財務省という巨大な歯車が、私の計算に合わせて再び回り始めた。
私はクラウスの椅子(革張りで座り心地が良い)に座り、ペンのインクが切れるほどの速度で書類にサインを続けた。
「……却下。……承認。……保留。……これは詐欺ね、憲兵へ通報」
一時間で百件。
二時間で三百件。
その姿を、ソファーの上のクラウスが呆然と見つめていた。
「……すごい」
彼は熱に浮かされた瞳で呟いた。
「女神だ……。私の……勝利の女神だ……」
「寝言は寝て言ってください、閣下」
私は手を止めずに返した。
「この労働分の請求書、後で回しますからね。
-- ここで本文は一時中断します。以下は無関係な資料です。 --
Lemma keeps_of {B} (m : TM B) n k n' k' : ext n k n' k' → wp m (λ _ n2, ∃ k2, ok n2 k2 ∧ ext n' k' n2 k2) n' → wp m (λ _ n2, ∃ k2, ok n2 k2 ∧ ext n k n2 k2) n'.
Proof. intros He Hm. eapply wp_mono; [exact Hm|]. intros _ n2 (k2 & Hok2 & He2). exists k2. split; [done|by eapply ext_trans]. Qed.
Lemma keeps_bind {B C} (m : TM B) (f : B → TM C) : keeps m → (∀ b, keeps (f b)) → keeps (bind m f).
Proof.
  intros Hm Hf n k Hok. apply wp_bind. eapply wp_mono; [by apply Hm|]. intros b n1 (k1 & Hok1 & He1). by eapply keeps_of, Hf.
Qed.
Lemma keeps_ret {B} (b : B) : keeps (ret b).
Proof. intros n k Hok. apply wp_ret. exists k. split; [done|apply ext_refl]. Qed.
Lemma keeps_gets {B} (f : net → B) : keeps (gets f).
Proof. intros n k Hok. apply wp_gets. exists k. split; [done|apply ext_refl]. Qed.
Lemma keeps_if {B} (b : bool) (m1 m2 : TM B) : keeps m1 → keeps m2 → keeps (if b then m1 else m2).
Proof. by destruct b. Qed.
Lemma keeps_rtt f : keeps (upd_rtt f).
Proof. intros n k Hok. tcp_steps. exists k. split; [by apply ok_rtt|apply ext_rtt, ext_refl]. Qed.
Lemma keeps_tm f : keeps (upd_tm f).
Proof. intros n k Hok. tcp_steps. exists k. split; [by apply ok_tm|apply ext_tm, ext_refl]. Qed.
Lemma RtoStart_keeps : keeps RtoStart.
Proof.
  unfold RtoStart. apply keeps_bind; [apply keeps_gets|]. intros [|]; [apply keeps_ret|].
  repeat (apply keeps_bind; [apply keeps_gets|intros ?]). apply keeps_tm.
Qed.
Lemma TcpPersist_keeps b : keeps (TcpPersist b).
Proof.
  unfold TcpPersist. apply keeps_if; [|apply keeps_bind; [apply keeps_tm|intros _; apply keeps_rtt]].
  apply keeps_bind; [apply keeps_gets|]. intros [|]; [apply keeps_ret|].
  repeat (apply keeps_bind; [(apply keeps_gets || (apply keeps_if; [apply keeps_rtt|apply keeps_ret]))|intros ?]). apply keeps_tm.
Qed.

(** The FIN alone, after the data. *)
Lemma xmit_fin n k c : ok n k → fin_pending (p_snd (n_pcb n)) = true → nxt_at k = zlen (taken n) →
  wp (let! rc := TcpOutput (FLAGS true) 0 in if rc =? ZUZU_OK then upd_snd (set_fin_sent true) ;; ret true else ret c)
    (λ _ n', ∃ k', ok n' k' ∧ ext n k n' k') n.
Proof.
  intros [Hc (Hu & Hf & Hg)] Hp Hn. apply wp_bind, (wp_output n k true); [done|done|lia|intros _; split; [done|lia]|].
  intros v g nx mx adv _ Hc2. simpl. tcp_steps. exists (sent_at (0 + b2z true) v k). split; [split; [by apply (conn_fin_sent (sent_net _ _ _ _ _))|]|].
  - pose proof (so_top _ _ _ _ _ (c_snd _ _ Hc2)) as Ht2. simpl in Ht2. rewrite Hp in Ht2. split; simpl in *; [lia|]. split; [|done]. intros _. split; [done|lia].
  - eapply ext_trans; [by apply (ext_sent _ _ (0 + b2z true) v)|apply ext_fin_sent].
Qed.

Lemma TcpXmit_keeps : keeps TcpXmit.
Proof.
  intros n k Hok. unfold TcpXmit. apply wp_bind. eapply wp_mono; [apply (xmit_loop_ok _ false n k Hok)|].
  { destruct Hok as [Hc (Hu & _)]. destruct (c_snd _ _ Hc). change (Z.of_nat XMIT_FUEL) with 32768. unfold BUF in *. lia. }
  intros r n1 (sent & k1 & -> & Hok1 & He1). eapply keeps_of; [exact He1|]. apply wp_bind. tcp_steps.
  assert (∀ c, keeps (when c RtoStart ;; let! s := get_snd id in TcpPersist (SeqLt (snd_nxt s) (w32 (snd_una (p_snd (n_pcb n1)) + buffered_bytes (p_snd (n_pcb n1)))) && SeqLeq (w32 (snd_una s + snd_wnd s)) (snd_nxt s) && (snd_max s =? snd_una s)) ;; ret ZUZU_OK)) as Hrest.
  { intros c. apply keeps_bind; [apply keeps_if; [apply RtoStart_keeps|apply keeps_ret]|]. intros _. apply keeps_bind; [apply keeps_gets|]. intros s.
    apply keeps_bind; [apply TcpPersist_keeps|]. intros _. apply keeps_ret. }
  apply wp_if; intros E.
  - apply andb_prop in E as [[Hp Hnf]%andb_prop He]. destruct Hok1 as [Hc1 (Hu1 & Hf1 & Hg1)]. pose proof (c_snd _ _ Hc1) as Hs.
    rewrite (una_buffered n1 k1 Hs), (so_nxt _ _ _ _ _ Hs), seq_eq in He by (destruct Hs; unfold BUF in *; destruct (fin_pending _); simpl in *; lia).
    apply Z.eqb_eq in He.
    assert (nxt_at k1 = zlen (taken n1)) as Hn.
    { destruct (decide (una_at k1 ≤ zlen (taken n1))); [lia|]. destruct Hs. rewrite Hp in so_top0. simpl in *. rewrite Hg1, so_max0, so_una0, SeqLeq_pos in Hnf by lia.
      apply negb_true_iff, Z.leb_gt in Hnf. lia. }
    eapply wp_mono; [by apply (xmit_fin n1 k1)|]. intros c n2 (k2 & Hok2 & He2). eapply keeps_of; [exact He2|by apply Hrest].
  - apply wp_ret. by apply Hrest.
Qed.

(** ** Acknowledgements, probes and the head of the queue *)

Lemma ack_keeps : keeps (TcpOutput TCP_ACK 0).
Proof.
  intros n k [Hc (Hu & Hf & Hg)]. apply (wp_output n k false); [done|done|lia|done|]. intros v g nx mx adv _ Hc2. exists (sent_at (0 + b2z false) v k). split; [|by apply ext_sent].
  pose proof (so_ord _ _ _ _ _ (c_snd _ _ Hc)). split; [done|]. split; simpl; [lia|]. rewrite Z.max_l by lia. done.
Qed.

(** Sending with [snd_nxt] moved for the time of it. *)
Definition set_nxt_at v k := Pos (una_at k) v (max_at k) (rec_at k) (got_at k) (read_at k) (adv_at k) (held k).
Definition with_nxt v n := set_n_pcb (set_p_snd (set_snd_nxt v (p_snd (n_pcb n))) (n_pcb n)) n.
Lemma conn_nxt n k v : conn n k → una_at k - 1 ≤ v ≤ max_at k → conn (with_nxt (w32 (base + v)) n) (set_nxt_at v k).
Proof. intros [] Hv. split; simpl; try done; [by destruct c_st0; split|by destruct c_snd0; split; simpl; try done; lia|by destruct c_cc0; split|by destruct c_rcv0; split]. Qed.

Lemma output_at {B} n k v fin len f (kont : TM B) P : ok n k → una_at k - 1 ≤ v ≤ max_at k → 0 ≤ len ≤ TCP_MSS →
  (0 < len → una_at k ≤ v ∧ v + len ≤ zlen (taken n)) →
  (fin = true → fin_sent (p_snd (n_pcb n)) = true ∧ v + len = zlen (taken n)) →
  f (p_snd (n_pcb n)) = set_snd_nxt (w32 (base + v)) (p_snd (n_pcb n)) →
  (∀ n' k', ok n' k' → ext n k n' k' → wp kont P n') →
  wp (upd_snd f ;; TcpOutput (FLAGS fin) len ;; upd_snd (set_snd_nxt (snd_nxt (p_snd (n_pcb n)))) ;; kont) P n.
Proof.
  intros [Hc (Hu & Hf & Hg)] Hv Hl Hd Hfin E HP. pose proof (so_ord _ _ _ _ _ (c_snd _ _ Hc)) as Ho. assert (0 ≤ b2z fin) by (destruct fin; simpl; lia).
  tcp_steps. rewrite E. change (set_n_pcb _ n) with (with_nxt (w32 (base + v)) n).
  apply (wp_output _ (set_nxt_at v k)); [by apply conn_nxt|done|done|intros ->; destruct (Hfin eq_refl) as [Hs ?]; destruct (Hf Hs); done|].
  intros a g nx mx adv _ Hc2. tcp_steps. apply (HP _ (set_nxt_at (nxt_at k) (sent_at (len + b2z fin) a (set_nxt_at v k)))).
  - rewrite (so_nxt _ _ _ _ _ (c_snd _ _ Hc)). split; [apply (conn_nxt _ _ (nxt_at k)) in Hc2; [exact Hc2|simpl; lia]|].
    split; simpl; [lia|]. destruct fin; simpl in *.
    + destruct (Hfin eq_refl) as [Hs ?]. rewrite Z.max_l; [done|]. destruct (Hf Hs). lia.
    + split; [intros Hs; destruct (Hf Hs)|intros ?; apply Hg]; [split; [done|]|]; destruct (decide (len = 0)); lia.
  - split; simpl; try done; [lia|by exists (rcv_rsq (p_rcv (n_pcb n))), adv; destruct (p_rcv _)|by left].
Qed.

Lemma TcpRetransmitHead_keeps n k : ok n k → una_at k < max_at k → wp TcpRetransmitHead (λ _ n', ∃ k', ok n' k' ∧ ext n k n' k') n.
Proof.
  intros Hok Hlt. destruct Hok as [Hc (Hu & Hf & Hg)] eqn:E0. clear E0. destruct (c_snd _ _ Hc) as [].
  assert (b2z (fin_pending (p_snd (n_pcb n))) ≤ 1) by (destruct (fin_pending _); simpl; lia). unfold BUF in *.
  unfold TcpRetransmitHead. apply wp_bind. tcp_step. unfold id. rewrite (una_buffered n k) by apply Hc. rewrite so_una0, SeqLt_pos, seq_sub, seq_add by lia.
  rewrite Z.max_r by lia. set (len := if una_at k <? zlen (taken n) then _ else _).
  assert (0 ≤ len ≤ TCP_MSS ∧ una_at k + len ≤ zlen (taken n)) as [Hl Hend] by (unfold len, TCP_MSS in *; case_if E; lia).
  rewrite seq_eq by (unfold TCP_MSS in *; lia). set (fin := fin_sent _ && _). change (if fin then Z.lor TCP_ACK TCP_FIN else TCP_ACK) with (FLAGS fin).
  apply (output_at n k (una_at k)); [done|lia|done|lia| |done|].
  - intros [Hs He%Z.eqb_eq]%andb_prop. done.
  - intros n' k' Hok' He'. tcp_steps. exists k'. split; [by apply ok_rtt|by apply ext_rtt].
Qed.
特別緊急ボーナス(ハザード手当)付きで」
「ああ……払おう。いくらでも……」
クラウスはふっと笑い、安心して目を閉じた。
「私の全財産でも……足りないくらいだ……」
その寝顔を見届け、私はさらにギアを上げた。
「さあ、ラストスパートよ! 今日中にこの国の赤字を黒字に変えてやるわ!」
私の怒号(激励)が飛ぶ。
その夜。
財務省の窓からは、夜明けまで明かりが消えることはなかった。
それは後に、『アイーダの奇跡』あるいは『悪役令嬢の独裁政権一夜』として、官僚たちの間で語り継がれることになる伝説の夜だった。
そして、この騒動の元凶であるロベルト王子が、翌日どうなったかは……言うまでもない。